(Beginning of PROVIDED DATA)

(** [putItem]. *)
Definition putItem (m : Model.t) (properties : nat) (params : option Params.t)
    : W (opResult * Params.t) :=
  '(properties, params) ← checkArgs properties params None;
  '(properties, params) ←
    (if Params.prepared params then ret (properties, params)
     else
       now ← match Params.Transaction params with
             | None => ret timeNow
             | Some t => tx ← readTx t; ret (default timeNow (txTimestamp tx))
             end;
       props ← readMap properties;
       _ ← writeMap properties (stampPut m now props);
       prepareAt m "put" properties params);
  e ← expressionAt m "put" properties params;
  run m "put" e.

(** [getItem]. *)
Definition getItem (m : Model.t) (properties : nat) (params : option Params.t)
    : W (opResult * Params.t) :=
  '(properties, params) ← checkArgs properties params None;
  '(prepared, params) ← prepareAt m "get" properties params;
  e ← expressionAt m "get" prepared params;
  run m "get" e.

(** [deleteItem]. *)
Definition deleteItem (m : Model.t) (properties : nat) (params : option Params.t)
    : W (opResult * Params.t) :=
  '(properties, params) ← checkArgs properties params None;
  '(properties, params) ←
    (if Params.prepared params then ret (properties, params)
     else prepareAt m "delete" properties params);
  e ← expressionAt m "delete" properties params;
  run m "delete" e.

(** [queryItems] and [scanItems]. *)
Definition queryItems (self : call → W (payload * Params.t)) (m : Model.t)
    (properties : nat) (params : option Params.t) : W (Result * Params.t) :=
  '(properties, params) ← checkArgs properties params None;
  '(prepared, params) ← prepareAt m "find" properties params;
  e ← expressionAt m "find" prepared params;
  runMulti self m "find" e.

Definition scanItems (self : call → W (payload * Params.t)) (m : Model.t)
    (properties : nat) (params : option Params.t) : W (Result * Params.t) :=
  '(properties, params) ← checkArgs properties params None;
  '(prepared, params) ← prepareAt m "scan" properties params;
  e ← expressionAt m "scan" prepared params;
  runMulti self m "scan" e.
(** * Course progression engine of the e-learning backend

    A shallow embedding of [CourseTakenService]
    (src/CourseTakenModule/service/course.taken.service.ts) and the
    properties of its progression state machine: pointer advancement with
    carry, completion arithmetic, enrollment uniqueness and the listing
    operations. *)

From Stdlib Require Import ZArith QArith Qreduction List Ascii String Bool Lia.
From Stdlib Require Import PrimFloat.
From Stdlib Require Uint63.
Import ListNotations.
Open Scope Z_scope.

(** ** JavaScript numbers

    The percentages of the service are JavaScript numbers.  They are
    modelled as exact rationals kept in lowest terms, extended with the two
    infinities and NaN, with the IEEE-754 rules for the special values
    (x/0, Infinity*0, comparisons with NaN).  Rounding and the sign of zero
    are not modelled: [number] carries the state machine, whose properties
    do not depend on the digits of a percentage.  The digits themselves are
    those of binary64 arithmetic and are given by [calculateCompletition64]
    below, on the kernel's primitive floats. *)

Inductive number : Type :=
| Num (q : Q)
| PosInf
| NegInf
| NaN.

Definition num (q : Q) : number := Num (Qred q).

Definition ofZ (z : Z) : number := Num (inject_Z z).

(** [x / y] *)
Definition ndiv (x y : number) : number :=
  match x, y with
  | NaN, _ | _, NaN => NaN
  | Num a, Num b =>
      match (b ?= 0)%Q with
      | Eq => match (a ?= 0)%Q with
              | Eq => NaN
              | Gt => PosInf
              | Lt => NegInf
              end
      | _ => num (a / b)
      end
  | Num _, PosInf | Num _, NegInf => Num 0
  | PosInf, Num b => match (b ?= 0)%Q with Lt => NegInf | _ => PosInf end
  | NegInf, Num b => match (b ?= 0)%Q with Lt => PosInf | _ => NegInf end
  | _, _ => NaN
  end.

(** [x * y] *)
Definition nmul (x y : number) : number :=
  match x, y with
  | NaN, _ | _, NaN => NaN
  | Num a, Num b => num (a * b)
  | PosInf, Num b | Num b, PosInf =>
      match (b ?= 0)%Q with Eq => NaN | Gt => PosInf | Lt => NegInf end
  | NegInf, Num b | Num b, NegInf =>
      match (b ?= 0)%Q with Eq => NaN | Gt => NegInf | Lt => PosInf end
  | PosInf, PosInf | NegInf, NegInf => PosInf
  | PosInf, NegInf | NegInf, PosInf => NegInf
  end.

(** [x + y] *)
Definition nadd (x y : number) : number :=
  match x, y with
  | NaN, _ | _, NaN => NaN
  | Num a, Num b => num (a + b)
  | PosInf, NegInf | NegInf, PosInf => NaN
  | PosInf, _ | _, PosInf => PosInf
  | NegInf, _ | _, NegInf => NegInf
  end.

(** [x < y]; every comparison with NaN is false. *)
Definition nlt (x y : number) : bool :=
  match x, y with
  | NaN, _ | _, NaN => false
  | Num a, Num b => match (a ?= b)%Q with Lt => true | _ => false end
  | NegInf, NegInf | PosInf, _ | _, NegInf => false
  | NegInf, _ | _, PosInf => true
  end.

(** [x > y] *)
Definition ngt (x y : number) : bool := nlt y x.

(** [x <= y]; every comparison with NaN is false. *)
Definition nle (x y : number) : bool :=
  match x, y with
  | NaN, _ | _, NaN => false
  | Num a, Num b => match (a ?= b)%Q with Gt => false | _ => true end
  | NegInf, _ | _, PosInf => true
  | PosInf, _ | _, NegInf => false
  end.

(** [0 <= x && x <= 100]: [x] is a percentage. *)
Definition withinPercent (x : number) : bool := nle (ofZ 0) x && nle x (ofZ 100).

(** ** Binary64 doubles

    The integers the service computes with (amounts and pointers) as the
    doubles JavaScript holds them in; the conversion is exact for
    [|z| < 2^53]. *)
Definition double_of_Z (z : Z) : PrimFloat.float :=
  if z <? 0
  then PrimFloat.opp (PrimFloat.of_uint63 (Uint63.of_Z (- z)))
  else PrimFloat.of_uint63 (Uint63.of_Z z).

(** ** Entities *)

Inductive CourseTakenStatusEnum : Type := TAKEN | COMPLETED.

(** Rows of the catalog, owned by the course module and only read here. *)
Record Lesson : Type := mkLesson
  { lesson_id : string; lesson_course : string; lesson_sequenceNumber : Z }.

Record Part : Type := mkPart
  { part_id : string; part_lesson : string; part_sequenceNumber : Z }.

Record Test : Type := mkTest
  { test_id : string; test_part : string; test_sequenceNumber : Z }.

(** A [Date] is its epoch time. *)
Definition Date : Type := Z.

Module CourseTaken.
Record t : Type := mk
  { user : string;
    course : string;
    currentLesson : Z;
    currentPart : Z;
    currentTest : Z;
    status : CourseTakenStatusEnum;
    completition : number;
    courseStartDate : option Date;
    courseCompleteDate : option Date }.

Definition set_currentLesson (v : Z) (e : t) : t :=
  mk (user e) (course e) v (currentPart e) (currentTest e) (status e)
     (completition e) (courseStartDate e) (courseCompleteDate e).
Definition set_currentPart (v : Z) (e : t) : t :=
  mk (user e) (course e) (currentLesson e) v (currentTest e) (status e)
     (completition e) (courseStartDate e) (courseCompleteDate e).
Definition set_currentTest (v : Z) (e : t) : t :=
  mk (user e) (course e) (currentLesson e) (currentPart e) v (status e)
     (completition e) (courseStartDate e) (courseCompleteDate e).
Definition set_status (v : CourseTakenStatusEnum) (e : t) : t :=
  mk (user e) (course e) (currentLesson e) (currentPart e) (currentTest e) v
     (completition e) (courseStartDate e) (courseCompleteDate e).
Definition set_completition (v : number) (e : t) : t :=
  mk (user e) (course e) (currentLesson e) (currentPart e) (currentTest e)
     (status e) v (courseStartDate e) (courseCompleteDate e).
Definition set_courseStartDate (v : option Date) (e : t) : t :=
  mk (user e) (course e) (currentLesson e) (currentPart e) (currentTest e)
     (status e) (completition e) v (courseCompleteDate e).
Definition set_courseCompleteDate (v : option Date) (e : t) : t :=
  mk (user e) (course e) (currentLesson e) (currentPart e) (currentTest e)
     (status e) (completition e) (courseStartDate e) v.

(** The three progress pointers. *)
Definition pointers (e : t) : Z * Z * Z :=
  (currentLesson e, currentPart e, currentTest e).
End CourseTaken.

Module NewCourseTakenDTO.
Record t : Type := mk { user : string; course : string }.
End NewCourseTakenDTO.

(** Modelled from the spec: [CourseTakenUpdateDTO] is not part of the
    sources; Update takes partial fields, so the object carries any of the
    fields the progression engine mutates.  [None] is a key the object
    does not have; [courseCompleteDate] can be carried with the value
    [undefined], which is [Some None]. *)
Module CourseTakenUpdateDTO.
Record t : Type := mk
  { currentLesson : option Z;
    currentPart : option Z;
    currentTest : option Z;
    status : option CourseTakenStatusEnum;
    completition : option number;
    courseCompleteDate : option (option Date) }.
End CourseTakenUpdateDTO.

Module AttendAClassDTO.
Record t : Type := mk
  { user : string;
    course : string;
    currentLesson : option Lesson;
    currentPart : option Part;
    currentTest : option Test;
    completition : number;
    status : CourseTakenStatusEnum }.
End AttendAClassDTO.

(** ** The injected services

    [LessonService], [PartService] and [TestService] are the interface the
    engine consumes.  An id that could not be resolved is [None]. *)

Class HierarchyLookup : Type :=
  { findLessonByCourseIdAndSeqNum : string -> Z -> option Lesson;
    getLessonIdByCourseIdAndSeqNum : string -> Z -> option string;
    getMaxValueForLesson : string -> Z;
    findPartByLessonIdAndSeqNum : option string -> Z -> option Part;
    getPartIdByLessonIdAndSeqNum : option string -> Z -> option string;
    getMaxValueForPart : option string -> Z;
    findTestByPartIdAndSeqNum : option string -> Z -> option Test;
    getMaxValueForTest : option string -> Z }.

(** ** The enrollment table behind [CourseTakenRepository] *)

Definition Store : Type := list CourseTaken.t.

Definition sameKey (user course : string) (e : CourseTaken.t) : bool :=
  String.eqb (CourseTaken.user e) user && String.eqb (CourseTaken.course e) course.

(** Modelled from the spec: [CourseTakenRepository.findByUserIdAndCourseId]
    and [findOne] are declared outside this module;
    [EnrollmentStore.get(user, course)] yields the enrollment of the pair,
    or nothing. *)
Definition repository_findByUserIdAndCourseId
    (st : Store) (user course : string) : option CourseTaken.t :=
  find (sameKey user course) st.

(** Modelled from the spec: [EnrollmentStore.save] of
    [CourseTakenRepository], records being keyed by (user, course): the
    record of the pair is replaced, a record of a new pair is appended. *)
Fixpoint repository_save (e : CourseTaken.t) (st : Store) : Store :=
  match st with
  | [] => [e]
  | x :: rest =>
      if sameKey (CourseTaken.user e) (CourseTaken.course e) x
      then e :: rest
      else x :: repository_save e rest
  end.
Lemma balanced_can_step ts s t :
  balanced ts s -> In t (threads s) -> running t = true -> exists s', step s s'.
Proof.
  intros [Hb _] Hin Hrun. destruct s as [p ths]. simpl in Hin.
  destruct (existsb any_in_call ths) eqn:E.
  - apply existsb_exists in E as (t' & Hin' & Hany).
    apply in_split in Hin' as (ts1 & ts2 & ->).
    destruct t' as [c a st]. unfold any_in_call in Hany. simpl in Hany.
    destruct st as [l | l | r]; try discriminate.
    eexists. apply (step_release p ts1 ts2 c a l (Raises SDKError)).
  - assert (Hany : any_in_call t = false).
    { destruct (any_in_call t) eqn:Ht; [| reflexivity].
      assert (existsb any_in_call ths = true)
        by (apply existsb_exists; exists t; auto).
      congruence. }
    destruct t as [c a st]. unfold any_in_call in Hany. unfold running in Hrun.
    simpl in Hany, Hrun. destruct st as [l | l | r]; try discriminate.
    specialize (Hb c). unfold in_flight in Hb. simpl in Hb.
    rewrite (none_in_call c ths E) in Hb. simpl in Hb.
    unfold llmSemaphore_permits in Hb.
    apply in_split in Hin as (ts1 & ts2 & ->).
    destruct (Z_lt_dec (retry_counter l) a) as [Hlt | Hge].
    + eexists. apply (step_acquire p ts1 ts2 c a l Hlt). lia.
    + eexists. apply (step_exit p ts1 ts2 c a l Hge).
Qed.

(** No deadlock: however the callers have interleaved so far, as long as
    some thread has not returned from [invokeLLM] some thread can take a
    step (a request in flight can end, or a thread at the loop test finds
    a permit free or leaves the loop). *)
Theorem running_thread_can_step ts s t :
  Forall is_caller ts ->
  reachable (initial ts) s ->
  In t (threads s) ->
  running t = true ->
  exists s', step s s'.
Proof.
  intros H Hr Hin Hrun.
  exact (balanced_can_step ts s t (balanced_reachable ts s H Hr) Hin Hrun).
Qed.

(** Seven callers on one client, none of which has started. *)
Lemma running_thread_can_step_witness :
  exists s', step (initial Fixtures.seven_callers) s'.
Proof.
  apply (running_thread_can_step Fixtures.seven_callers
           (initial Fixtures.seven_callers) (caller 0 5)).
  - repeat constructor; exists 0%nat, 5; reflexivity.
  - apply reach_refl.
  - simpl. left. reflexivity.
  - reflexivity.
Defined.

Lemma work_left_total_split p ts1 t ts2 :
  work_left_total (mk_system p (ts1 ++ t :: ts2)) =
  (list_sum (map work_left ts1) + work_left t + list_sum (map work_left ts2))%nat.
Proof.
  unfold work_left_total. simpl. rewrite map_app, list_sum_app. simpl. lia.
Qed.

Lemma entered_replace ts1 t t' ts2 :
  Forall entered (ts1 ++ t :: ts2) -> entered t' -> Forall entered (ts1 ++ t' :: ts2).
Proof.
  intros H Ht'. apply Forall_app in H as [H1 H2].
  apply Forall_app. split; [exact H1 |].
  apply Forall_cons_iff in H2 as [_ H2]. apply Forall_cons_iff. auto.
Qed.

(** Every step uses up some of the work that is left. *)
Lemma work_left_step s s' :
  Forall entered (threads s) -> step s s' ->
  Forall entered (threads s') /\ (work_left_total s' < work_left_total s)%nat.
Proof.
  intros He Hs.
  destruct Hs as [p ts1 ts2 c a l Hlt Hp | p ts1 ts2 c a l o | p ts1 ts2 c a l Hge];
    simpl in He; rewrite !work_left_total_split; cbn [threads].
  - split; [apply (entered_replace _ _ _ _ He); exact Hlt |].
    unfold work_left; simpl. lia.
  - assert (Hl : retry_counter l < a).
    { apply Forall_app in He as [_ He]. apply Forall_cons_iff in He as [He _].
      exact He. }
    assert (Hw : (work_left (mk_thread c a (after_call l o))
                  < work_left (mk_thread c a (InCall l)))%nat).
    { unfold work_left; simpl. destruct (after_call l o) as [l' | l' | r] eqn:E.
      - assert (l' = bump l).
        { unfold after_call in E. destruct o as [res | cls].
          - destruct (truthy (extract_content res)); [| congruence].
            destruct (as_str (extract_content res)); discriminate.
          - destruct cls; try discriminate; congruence. }
        subst l'. unfold bump; simpl. lia.
      - exfalso. exact (after_call_not_in_call l o _ E).
      - lia. }
    split; [| lia].
    apply (entered_replace _ _ _ _ He). unfold entered; simpl.
    destruct (after_call l o) eqn:E; try exact I.
    exfalso. exact (after_call_not_in_call l o _ E).
  - split; [apply (entered_replace _ _ _ _ He); exact I |].
    unfold work_left; simpl. lia.
Qed.

Lemma steps_use_work n s0 s :
  Forall entered (threads s0) -> steps n s0 s ->
  Forall entered (threads s) /\ (n + work_left_total s <= work_left_total s0)%nat.
Proof.
  intros He Hs. induction Hs as [s | n s s' s'' _ IH Hstep].
  - split; [exact He | lia].
  - destruct (IH He) as [He' Hle].
    destruct (work_left_step s' s'' He' Hstep) as [He'' Hlt].
    split; [exact He'' | lia].
Qed.

Lemma callers_entered ts : Forall is_caller ts -> Forall entered ts.
Proof.
  intros H. induction H as [| t ts (c & a & ->) _ IH]; constructor; [exact I | exact IH].
Qed.

Lemma callers_work_left ts :
  Forall is_caller ts ->
  list_sum (map work_left ts)
  = list_sum (map (fun t => (2 * Z.to_nat (th_attempts t) + 1)%nat) ts).
Proof.
  intros H. induction H as [| t ts (c & a & ->) _ IH]; [reflexivity |].
  change (work_left (caller c a) + list_sum (map work_left ts)
          = 2 * Z.to_nat a + 1
            + list_sum (map (fun t => 2 * Z.to_nat (th_attempts t) + 1) ts))%nat.
  rewrite IH. unfold work_left, caller. cbn [th_pc th_attempts retry_counter].
  rewrite Z.sub_0_r. reflexivity.
Qed.

(** No thread retries for ever: when each request to the service ends, a
    run of any number of concurrent callers, however they interleave, has
    no more steps than two for each attempt of each caller (taking the
    permit, ending the request) and one more for each caller (leaving the
    loop). *)
Theorem every_run_is_bounded ts n s :
  Forall is_caller ts ->
  steps n (initial ts) s ->
  (n <= list_sum (map (fun t => (2 * Z.to_nat (th_attempts t) + 1)%nat) ts))%nat.
Proof.
  intros H Hs.
  destruct (steps_use_work n (initial ts) s (callers_entered ts H) Hs) as [_ Hle].
  unfold work_left_total at 2 in Hle. simpl in Hle.
  rewrite (callers_work_left ts H) in Hle. lia.
Qed.

(** Seven callers with five attempts each: a run of one step, and the
    bound of 77 steps. *)
Lemma every_run_is_bounded_witness :
  (1 <= list_sum (map (fun t => (2 * Z.to_nat (th_attempts t) + 1)%nat)
                    Fixtures.seven_callers))%nat.
Proof.
  apply (every_run_is_bounded Fixtures.seven_callers 1
           (mk_system (set_permits (fun _ => llmSemaphore_permits) 0
                         (llmSemaphore_permits - 1)%nat)
              ([] ++ mk_thread 0 5 (InCall (mk_locals "" false 0))
                  :: repeat (caller 0 5) 6))).
  - repeat constructor; exists 0%nat, 5; reflexivity.
  - eapply steps_S; [apply steps_O |].
    apply (step_acquire (fun _ => llmSemaphore_permits) [] (repeat (caller 0 5) 6)
             0%nat 5 (mk_locals "" false 0)).
    + simpl. lia.
    + unfold llmSemaphore_permits. lia.
Defined.

(** A call of [invokeLLM] as its callers see it: a pair comes back, the
    trace has grown, and with five attempts there were one to five
    requests. *)
Lemma invokeLLM_frame_calls complete _prompt _format _temperature attempts w :
  exists r t,
    invokeLLM complete _prompt _format _temperature attempts w =
      (Ok r, mk_world (db w) (files w) (stdin w) (t ++ trace w))
    /\ (calls_in t <= Z.to_nat attempts)%nat
    /\ (1 <= attempts -> (1 <= calls_in t)%nat).
Proof.
  unfold invokeLLM.
  set (req := request_of _prompt _format _temperature).
  destruct (retry_loop_frame complete req attempts (Z.to_nat attempts)
              (mk_locals "" false 0) w)
    as (l' & t & E & _ & _ & Hc).
  { simpl. rewrite Z.sub_0_r. lia. }
  destruct (retry_loop_shape complete req attempts (Z.to_nat attempts)
              (mk_locals "" false 0) w)
    as (n & l2 & w2 & E2 & _ & _ & Hend).
  { simpl. rewrite Z.sub_0_r. lia. }
  simpl in Hc, Hend. rewrite Z.sub_0_r in Hc, Hend.
  rewrite E in E2. injection E2 as _ Hw.
  exists (response l', success l'), t.
  unfold mbind, M_bind, bind. rewrite E.
  split; [reflexivity |]. split; [exact Hc |].
  intros Ha. subst w2. unfold calls_made in Hend. cbn [trace] in Hend.
  rewrite calls_in_app in Hend.
  destruct Hend as [(Hn & _ & _ & Hcalls) | (_ & _ & _ & Hcalls)]; lia.
Qed.

End MistralExtra.

(* ===================================================================== *)
(** * More on the generation pipeline *)
(* ===================================================================== *)

Module BuilderExtra.
Import Py Sys Builder BuilderProofs.

(** ** Invariants of the tables *)

Lemma select_word_id_has s lemma i :
  select_word_id lemma s = Some i -> has_word_id s i.
Proof.
  unfold select_word_id. destruct (List.find _ (words s)) as [r |] eqn:E; [| discriminate].
  intros H. injection H as <-. apply find_some in E. exists r. tauto.
Qed.

Section Invariant.

(** A property of the tables that the two statements of [insert_terms]
    keep. *)
Variable P : store -> Prop.
Hypothesis P_word : forall s lemma, P s -> P (insert_or_ignore_word lemma "n" s).
Hypothesis P_form : forall s i form pos,
  P s -> has_word_id s i -> P (insert_or_replace_derived i form pos "morphological" s).

Lemma insert_forms_preserves i : forall forms w s,
  db w = Some s -> P s -> has_word_id s i ->
  exists s',
    insert_forms i forms w = (Ok tt, set_db s' w) /\ P s' /\ has_word_id s' i.
Proof.
  induction forms as [| [pos form] rest IH]; intros w s Hdb HP Hi.
  - exists s. simpl. unfold mret, M_ret, ret. destruct w; simpl in *. subst. auto.
  - simpl. unfold mbind, M_bind, bind. destruct (is_form form).
    + rewrite (execute_run _ _ _ Hdb).
      set (s1 := insert_or_replace_derived i form pos "morphological" s).
      destruct (IH (set_db s1 w) s1 eq_refl) as (s' & E & HP' & Hi').
      { apply P_form; assumption. }
      { destruct Hi as (r & Hr & Hid). exists r. split; [exact Hr | exact Hid]. }
      exists s'. rewrite E. auto.
    + simpl. apply (IH w s); assumption.
Qed.

Lemma insert_terms_preserves : forall terms w s,
  db w = Some s -> P s ->
  exists s', insert_terms terms w = (Ok tt, set_db s' w) /\ P s'.
Proof.
  induction terms as [| [lemma forms] rest IH]; intros w s Hdb HP.
  - exists s. simpl. unfold mret, M_ret, ret. destruct w; simpl in *. subst. auto.
  - simpl. unfold mbind, M_bind, bind.
    rewrite (execute_run _ _ _ Hdb).
    set (s1 := insert_or_ignore_word lemma "n" s).
    destruct (insert_or_ignore_word_spec lemma "n" s) as (_ & _ & _ & (i & Hi)).
    fold s1 in Hi.
    rewrite (query_run _ (set_db s1 w) s1 eq_refl), Hi.
    destruct (insert_forms_preserves i forms (set_db s1 w) s1 eq_refl)
      as (s2 & E2 & HP2 & _).
    { apply P_word, HP. }
    { exact (select_word_id_has _ _ _ Hi). }
    rewrite E2.
    destruct (IH (set_db s2 (set_db s1 w)) s2 eq_refl HP2) as (s3 & E3 & HP3).
    exists s3. rewrite E3. auto.
Qed.

End Invariant.

Lemma NoDup_snoc {A : Type} (l : list A) (x : A) :
  List.NoDup l -> ~ In x l -> List.NoDup (l ++ [x]).
Proof.
  intros Hl Hx. apply List.NoDup_app; [exact Hl | |].
  - apply List.NoDup_cons; [intros [] | apply List.NoDup_nil].
  - intros a Ha [<- | []]. exact (Hx Ha).
Qed.

Lemma next_id_fresh {R : Type} (seq : Z) (id : R -> Z) (rows : list R) :
  ~ In (next_id seq id rows) (map id rows).
Proof.
  intros H. apply in_map_iff in H as (r & Hr & Hin).
  pose proof (max_id_ge id rows r Hin). unfold next_id in Hr. lia.
Qed.

Lemma has_word_id_app s s' ws i :
  words s' = (words s ++ ws)%list -> has_word_id s i -> has_word_id s' i.
Proof.
  intros Hw (r & Hr & Hi). exists r. split; [| exact Hi].
  rewrite Hw. apply in_or_app. left. exact Hr.
Qed.

Lemma sound_insert_or_ignore_word s lemma pos :
  sound s -> sound (insert_or_ignore_word lemma pos s).
Proof.
  intros (Hl & Hi & Hd & Hf). unfold insert_or_ignore_word.
  destruct (existsb _ (words s)) eqn:E; [repeat split; assumption |].
  unfold sound. simpl. rewrite !map_app. simpl.
  split; [| split; [| split]].
  - apply NoDup_snoc; [exact Hl |].
    intros Hin. apply in_map_iff in Hin as (r & Hr & Hin).
    assert (existsb (fun r => String.eqb (w_lemma r) lemma) (words s) = true).
    { apply existsb_exists. exists r. split; [exact Hin |].
      rewrite Hr. apply String.eqb_refl. }
    congruence.
  - apply NoDup_snoc; [exact Hi | apply next_id_fresh].
  - exact Hd.
  - intros r Hr. destruct (Hf r Hr) as (wr & Hwr & Hid).
    exists wr. split; [apply in_or_app; left; exact Hwr | exact Hid].
Qed.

(End of PROVIDED DATA)

**AIM OF THE TASK:** Scan the records above for the string "Hrun", then copy each line where it turns up.

**EXERCISE ANSWER:**
  intros [Hb _] Hin Hrun. destruct s as [p ths]. simpl in Hin.
    destruct t as [c a st]. unfold any_in_call in Hany. unfold running in Hrun.
    simpl in Hany, Hrun. destruct st as [l | l | r]; try discriminate.
  intros H Hr Hin Hrun.
  exact (balanced_can_step ts s t (balanced_reachable ts s H Hr) Hin Hrun).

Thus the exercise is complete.